Stagnierende Erzeugerpreise, steigende Verbraucherpreise  

Zur Preisentwicklung hält der HDS|L in seiner Mitteilung fest, dass die Erzeugerpreise bei Schuhen im betrachteten Zeitraum stagnieren beziehungsweise auch nominell nur gering steigen, nämlich um 0,44 Prozent. Dem gegenüber steht ein Anstieg der Verbraucherpreise um rund 4,16 Prozent. Für Herrenschuhe gaben die Verbraucher im Juni 2024 rund 5,43 Prozent mehr aus als im Januar. Für Damenschuhe waren es im selben Zeitraum 3,24 Prozent und für Kinderschuhe rund 4,63 Prozent mehr. Zum Vergleich: Die gesamte Inflation lag von Januar bis Juni 2024 bei 1,53 Prozent.

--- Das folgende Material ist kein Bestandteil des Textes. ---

(* ===== verification/Completions.v ===== *)
(** * internal/app: the logger and the completions of the root command

    [buildLogger] of migrate.go with the level syntax of log/slog, and the functions
    of completion.go run: what each asks of the flags that were given and of the
    cluster (internal/k8s/completion.go), and what it answers.  The value of a flag
    is what [cmd.Flags().GetString] answers, a parameter; so are the requests to
    the cluster, as results. *)
From S2P Require Import Prelude GoStrings Decimal Fmt Lens Flags Console Narrate Api CommandLine.
From stdpp Require Import gmap options.
Local Open Scope Z_scope.

(** ** log/slog: levels *)

Definition LevelDebug : Z := -4.
Definition LevelInfo : Z := 0.
Definition LevelWarn : Z := 4.
Definition LevelError : Z := 8.

Definition level_offset (base : string) (val : Z) : string :=
  if decide (val = 0) then base else base +:+ (if decide (val < 0) then "" else "+") +:+ Itoa val.

(** [Level.String] *)
Definition Level_String (l : Z) : string :=
  if decide (l < LevelInfo) then level_offset "DEBUG" (l - LevelDebug)
  else if decide (l < LevelWarn) then level_offset "INFO" (l - LevelInfo)
  else if decide (l < LevelError) then level_offset "WARN" (l - LevelWarn)
  else level_offset "ERROR" (l - LevelError).

(** A byte in upper case.  [strings.ToUpper] also takes the two letters U+0131 and
    U+017F to ASCII ones; the other letters stay outside ASCII, so for a comparison
    with an ASCII name these are all that count. *)
Definition upper_byte (a : ascii) : ascii := if is_lower a then ascii_of_N (N_of_ascii a - 32) else a.
Fixpoint ToUpper (s : string) : string :=
  match s with
  | EmptyString => ""
  | String a s' =>
      match s' with
      | String b s'' =>
          if decide (byte a = 196 /\ byte b = 177) then String "I" (ToUpper s'')
          else if decide (byte a = 197 /\ byte b = 191) then String "S" (ToUpper s'')
          else String (upper_byte a) (ToUpper s')
      | EmptyString => String (upper_byte a) ""
      end
  end.

Definition is_sign (a : ascii) : bool := mem_byte ["+"%char; "-"%char] a.

(** The text before the first sign, and the rest from the sign on. *)
Fixpoint cut_sign (s : string) : option (string * string) :=
  match s with
  | EmptyString => None
  | String a s' =>
      if is_sign a then Some ("", s)
      else match cut_sign s' with Some (name, rest) => Some (String a name, rest) | None => None end
  end.

Definition level_name (name : string) : result Z :=
  let name := ToUpper name in
  if decide (name = "DEBUG") then Ok LevelDebug
  else if decide (name = "INFO") then Ok LevelInfo
  else if decide (name = "WARN") then Ok LevelWarn
  else if decide (name = "ERROR") then Ok LevelError
  else Err (ErrNew "unknown name").

(** [%q] and [%w] of a message. *)
Definition wrap_q {A} (format s : string) (r : result A) : result A :=
  match r with Ok a => Ok a | Err e => Err (Errorf format [AStr s; AWrap e]) end.

(** The error of [strconv.Atoi], for a text that starts with a sign. *)
Definition Atoi_error (s : string) : error :=
  let digits := match s with String _ s => s | EmptyString => "" end in
  Errorf "strconv.Atoi: parsing %q: %s"
    [AStr s; AStr (match unsigned_digits digits with Some _ => "value out of range" | None => "invalid syntax" end)].

(** [Level.parse] *)
Definition parse_level (s : string) : result Z :=
  wrap_q "slog: level string %q: %w" s
    match cut_sign s with
    | None => level_name s
    | Some (name, digits) =>
        match ParseInt digits with
        | None => Err (Atoi_error digits)
        | Some offset => l ← level_name name; Ok (wrap_int64 (l + offset))
        end
    end.

(** ** migrate.go: buildLogger *)

Inductive log_handler : Type :=
  | JSONHandler (level : Z)
  | TextHandler (h : Narrate.Handler) (erases : bool).   (* over [console.EraseLineBefore] *)

Definition NO_COLOR : string := "NO_COLOR".

Section Logger.
Context (Getenv : string -> string).

Definition buildLogger (logLevel logFormat : string) (isATTY : bool) : result log_handler :=
  level ← wrap_err "failed to parse log level: %w" (parse_level logLevel);
  if decide (logFormat = logFormatJSON) then Ok (JSONHandler level)
  else if decide (logFormat = logFormatText)
  then Ok (TextHandler (NewHandler level (ForTerminal isATTY false (Getenv NO_COLOR))) isATTY)
  else Err (Errorf "unknown log format: %s" [AStr logFormat]).

(** [PersistentPreRunE] of the root command: a logger that was handed in is kept. *)
Definition PersistentPreRunE (o : Options) (isATTY : bool) (logger : option log_handler) : result log_handler :=
  match logger with
  | Some logger => Ok logger
  | None => wrap_err "failed to build logger: %w" (buildLogger (LogLevel o) (LogFormat o) isATTY)
  end.

(** ** completion.go: the completion command *)

Inductive script : Type := BashCompletion | ZshCompletion | FishCompletion (desc : bool) | PowerShellCompletionWithDesc.
#[export] Instance script_eq_dec : EqDecision script.
Proof. solve_decision. Defined.

(** What the flag library is asked to check: one argument, and one of these. *)
Definition completion_ValidArgs : list string := ["bash"; "zsh"; "fish"; "powershell"].

Definition completion_script (arg : string) : option script :=
  if decide (arg = "bash") then Some BashCompletion
  else if decide (arg = "zsh") then Some ZshCompletion
  else if decide (arg = "fish") then Some (FishCompletion true)
  else if decide (arg = "powershell") then Some PowerShellCompletionWithDesc
  else None.

(** [RunE]; without an argument it panics. *)
Definition completion_RunE (Gen : script -> result ()) (args : list string) : option (result ()) :=
  arg ← head args;
  Some (wrap_err "failed to generate completion script: %w"
    match completion_script arg with Some s => Gen s | None => Ok () end).

(** ** completion.go, k8s/completion.go *)

Inductive ShellCompDirective : Type := DirectiveError | DirectiveDefault | DirectiveNoFileComp (noSpace : bool).

Context {Client : Type}.

(** What a cluster answers: the client, the contexts of its kubeconfig in the order
    Go ranges over them, and the names of its namespaces and claims. *)
Record cluster : Type := mkCluster {
  GetClusterClient : string -> string -> result Client;
  RawConfig : Client -> result (list string);
  ListNamespaces : Client -> result (list string);
  ListClaims : Client -> string -> result (list string)
}.
Context (k : cluster).

Definition GetContexts (kubeconfigPath : string) : result (list string) :=
  c ← GetClusterClient k kubeconfigPath "";
  wrap_err "failed to load kubeconfig: %w" (RawConfig k c).
Definition GetNamespaces (kubeconfigPath kubectx : string) : result (list string) :=
  c ← GetClusterClient k kubeconfigPath kubectx;
  wrap_err "failed to list namespaces: %w" (ListNamespaces k c).
Definition GetPVCs (kubeconfigPath kubectx ns : string) : result (list string) :=
  c ← GetClusterClient k kubeconfigPath kubectx;
  wrap_err "failed to list PVCs: %w" (ListClaims k c ns).

Context (GetString : string -> result string).

Definition completionLogger : result log_handler :=
  logLevel ← wrap_q "failed to get flag %q: %w" FlagLogLevel (GetString FlagLogLevel);
  logFormat ← wrap_q "failed to get flag %q: %w" FlagLogFormat (GetString FlagLogFormat);
  wrap_err "failed to build logger: %w" (buildLogger logLevel logFormat false).

(** An error is logged and answered with the directive alone. *)
Definition answer (d : ShellCompDirective) (r : result (list string)) : list string * ShellCompDirective :=
  match r with Ok names => (names, d) | Err _ => ([], DirectiveError) end.

Definition kubeContextCompletion (kubeconfigFlag : string) : list string * ShellCompDirective :=
  answer DirectiveDefault (
    _ ← completionLogger;
    srcKubeconfig ← GetString kubeconfigFlag;
    GetContexts srcKubeconfig).

Definition kubeNSCompletion (kubeconfigFlag contextFlag : string) : list string * ShellCompDirective :=
  answer DirectiveDefault (
    _ ← completionLogger;
    srcKubeconfig ← GetString kubeconfigFlag;
    srcContext ← GetString contextFlag;
    GetNamespaces srcKubeconfig srcContext).

Definition pvcCompletion (isDestPVC : bool) : list string * ShellCompDirective :=
  let '(kubeconfigFlag, contextFlag, namespaceFlag) :=
    if isDestPVC then (FlagDestKubeconfig, FlagDestContext, FlagDestNamespace)
    else (FlagSourceKubeconfig, FlagSourceContext, FlagSourceNamespace) in
  answer (DirectiveNoFileComp false) (
    _ ← completionLogger;
    kubeconfig ← GetString kubeconfigFlag;
    useContext ← GetString contextFlag;
    namespace ← GetString namespaceFlag;
    GetPVCs kubeconfig useContext namespace).

(** The order Go ranges over a map's keys in. *)
Context (range : gset string -> list string).

Definition complete (fn : completion) (toComplete : string) : list string * ShellCompDirective :=
  match fn with
  | NoFileComplete => ([], DirectiveNoFileComp false)
  | StaticSlice values => (values, DirectiveNoFileComp false)
  | SliceOf values =>
      let '(suggestions, d) := sliceCompletion range values toComplete in
      (suggestions, DirectiveNoFileComp (match d with NoFileCompNoSpace => true | NoFileComp => false end))
  | KubeContext kubeconfigFlag => kubeContextCompletion kubeconfigFlag
  | KubeNS kubeconfigFlag contextFlag => kubeNSCompletion kubeconfigFlag contextFlag
  | PVCNames isDestPVC => pvcCompletion isDestPVC
  end.
End Logger.
Arguments cluster : clear implicits.

(** ** Lemmas *)

Lemma Itoa_negative z : z < 0 -> Itoa z = String "-" (Itoa (- z)).
Proof.
  intros Hz. unfold Itoa. destruct z as [|p|p]; try lia. reflexivity.
Qed.

Lemma ParseInt_signed z : min_int64 <= z <= max_int64 ->
  ParseInt ((if decide (z < 0) then "" else "+") +:+ Itoa z) = Some z.
Proof.
  intros Hz. unfold ParseInt, in_int64. destruct (decide (z < 0)) as [Hn|Hn].
  - change ("" +:+ Itoa z) with (Itoa z). rewrite Itoa_negative by done.
    change (CutPrefix (String "-" (Itoa (- z))) "-") with (Some (Itoa (- z))). cbn [mbind option_bind].
    rewrite unsigned_digits_Itoa by lia. cbn. rewrite Z.opp_involutive, bool_decide_true by done. done.
  - change (CutPrefix ("+" +:+ Itoa z) "-") with (@None string).
    change (CutPrefix ("+" +:+ Itoa z) "+") with (Some (Itoa z)). cbn [mbind option_bind].
    rewrite unsigned_digits_Itoa by lia. cbn. by rewrite bool_decide_true.
Qed.

(** The levels the default names stand for, with an offset. *)
Lemma parse_offset base l z :
  cut_sign base = None -> level_name base = Ok l -> min_int64 <= l + z <= max_int64 -> min_int64 <= z <= max_int64 ->
  parse_level (level_offset base z) = Ok (l + z).
Proof.
  intros Hc Hl H1 H2. unfold level_offset, parse_level. destruct (decide (z = 0)) as [->|Hz].
  - by rewrite Hc, Hl, Z.add_0_r.
  - set (rest := (if decide (z < 0) then "" else "+") +:+ Itoa z).
    assert (cut_sign (base +:+ rest) = Some (base, rest)) as ->.
    { assert (cut_sign rest = Some ("", rest)) as Hr.
      { unfold rest. destruct (decide (z < 0)); [|done]. change ("" +:+ Itoa z) with (Itoa z). by rewrite Itoa_negative by done. }
      clear - Hc Hr. induction base as [|a base IH]; [done|]. cbn in *. destruct (is_sign a); [done|].
      destruct (cut_sign base) as [[]|]; [done|]. by rewrite IH. }
    unfold rest. rewrite ParseInt_signed, Hl by done. cbn. unfold wrap_int64. f_equal.
    rewrite Z.mod_small; [lia|]. unfold min_int64, max_int64 in *. lia.
Qed.

(** ** Properties *)

(** A level printed by slog is read back, whatever its offset. *)
Theorem Level_roundtrip (l : Z) : min_int64 <= l <= max_int64 -> parse_level (Level_String l) = Ok l.
Proof.
  intros Hl. unfold Level_String, LevelDebug, LevelInfo, LevelWarn, LevelError, min_int64, max_int64 in *.
  repeat case_decide.
  - rewrite (parse_offset "DEBUG" (-4)); unfold min_int64, max_int64; (done || f_equal; lia || lia).
  - rewrite (parse_offset "INFO" 0); unfold min_int64, max_int64; (done || f_equal; lia || lia).
  - rewrite (parse_offset "WARN" 4); unfold min_int64, max_int64; (done || f_equal; lia || lia).
  - rewrite (parse_offset "ERROR" 8); unfold min_int64, max_int64; (done || f_equal; lia || lia).
Qed.

(** The side a flag of the root command is about, and what completing it asks. *)
Definition side_of (flag : string) (o : Options) : PVC :=
  if HasPrefix flag "dest" then Migrate.Dest (Migration o) else Migrate.Source (Migration o).
Definition asked {Client} (k : cluster Client) (flag : string) (o : Options) : list string * ShellCompDirective :=
  let p := side_of flag o in
  if HasSuffix flag "-context" then answer DirectiveDefault (GetContexts k (claim_Kubeconfig p))
  else if HasSuffix flag "-namespace" then answer DirectiveDefault (GetNamespaces k (claim_Kubeconfig p) (claim_Context p))
  else answer (DirectiveNoFileComp false) (GetPVCs k (claim_Kubeconfig p) (claim_Context p) (claim_Namespace p)).
Definition asks_cluster (fn : completion) : bool :=
  match fn with KubeContext _ | KubeNS _ _ | PVCNames _ => true | _ => false end.

(** A name completed from a cluster is asked of the cluster, the context and the
    namespace given for the same side of the migration, whatever else was given. *)
Theorem completion_asks_its_side Getenv {Client} (k : cluster Client) GetString range (o o' : Options) flag fn message logger word :
  (forall f, f ∈ flags_of (migrateCmd o') -> forall E : flag_kind f = KString,
     GetString (flag_name f) = Ok (eq_rect _ Flags.value (view (bound f) o) _ E)) ->
  buildLogger Getenv (LogLevel o) (LogFormat o) false = Ok logger ->
  Complete flag fn message ∈ setMigrateCmdCompletion -> asks_cluster fn = true ->
  complete Getenv k GetString range fn word = asked k flag o.
Proof.
  intros Hget Hlog Hin Hfn.
  assert (forall i f, flags_of (migrateCmd o') !! i = Some f -> forall E : flag_kind f = KString,
    GetString (flag_name f) = Ok (eq_rect _ Flags.value (view (bound f) o) _ E)) as Hi
    by (intros i f Hf; apply Hget; by eapply list_elem_of_lookup_2).
  pose proof (Hi 0%nat _ eq_refl eq_refl) as H0. pose proof (Hi 1%nat _ eq_refl eq_refl) as H1.
  pose proof (Hi 2%nat _ eq_refl eq_refl) as H2. pose proof (Hi 3%nat _ eq_refl eq_refl) as H3.
  pose proof (Hi 4%nat _ eq_refl eq_refl) as H4. pose proof (Hi 7%nat _ eq_refl eq_refl) as H7.
  pose proof (Hi 8%nat _ eq_refl eq_refl) as H8. pose proof (Hi 9%nat _ eq_refl eq_refl) as H9.
  cbn in H0, H1, H2, H3, H4, H7, H8, H9.
  assert (completionLogger Getenv GetString = Ok logger) as HL.
  { unfold completionLogger. rewrite H0. cbn. rewrite H1. cbn. by rewrite Hlog. }
  unfold setMigrateCmdCompletion in Hin. apply list_elem_of_fmap in Hin as ([n c] & E & Hin).
  injection E as -> -> ->. cbn [fst snd] in *.
  repeat (apply elem_of_cons in Hin as [[= -> ->]|Hin];
    [first [discriminate Hfn|cbn [complete]; unfold kubeContextCompletion, kubeNSCompletion, pvcCompletion; rewrite HL; cbn [mbind result_bind];
      repeat match goal with H : GetString _ = _ |- _ => rewrite H; clear H; cbn [mbind result_bind] end; reflexivity]|]).
  by apply elem_of_nil in Hin.
Qed.

(** Each argument the command lists has a script of its own, and an invocation with
    the arguments it asks for generates that script. *)
Theorem completion_generates Gen args :
  length args = 1%nat -> Forall (fun a => a ∈ completion_ValidArgs) args ->
  NoDup (completion_script <$> completion_ValidArgs) /\
  exists a s, args = [a] /\ completion_script a = Some s /\
    completion_RunE Gen args = Some (wrap_err "failed to generate completion script: %w" (Gen s)).
Proof.
  intros Hl Hv. split; [by apply (bool_decide_unpack _); vm_compute|].
  destruct args as [|a [|]]; try discriminate Hl. apply Forall_cons in Hv as [Ha _].
  unfold completion_ValidArgs in Ha.
  repeat (apply elem_of_cons in Ha as [->|Ha]; [by eexists _, _; split|]). by apply elem_of_nil in Ha.
Qed.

Für die kommenden Monate sieht der HDS|L die Schuhindustrie vor große Herausforderungen gestellt. Aufgrund der sich abzeichnenden anhaltenden Konsumschwäche, steigender Kosten und weiterer bürokratischer Belastungen sei für das zweite Halbjahr noch keine Trendwende zu erwarten.

Welche Stärken können klassische Schuhmarken in die Waagschale werfen, welche Perspektiven gibt es mit Blick auf den Vertrieb? Drei Fragen an Manfred Junkert, Hauptgeschäftsführer HDS|L.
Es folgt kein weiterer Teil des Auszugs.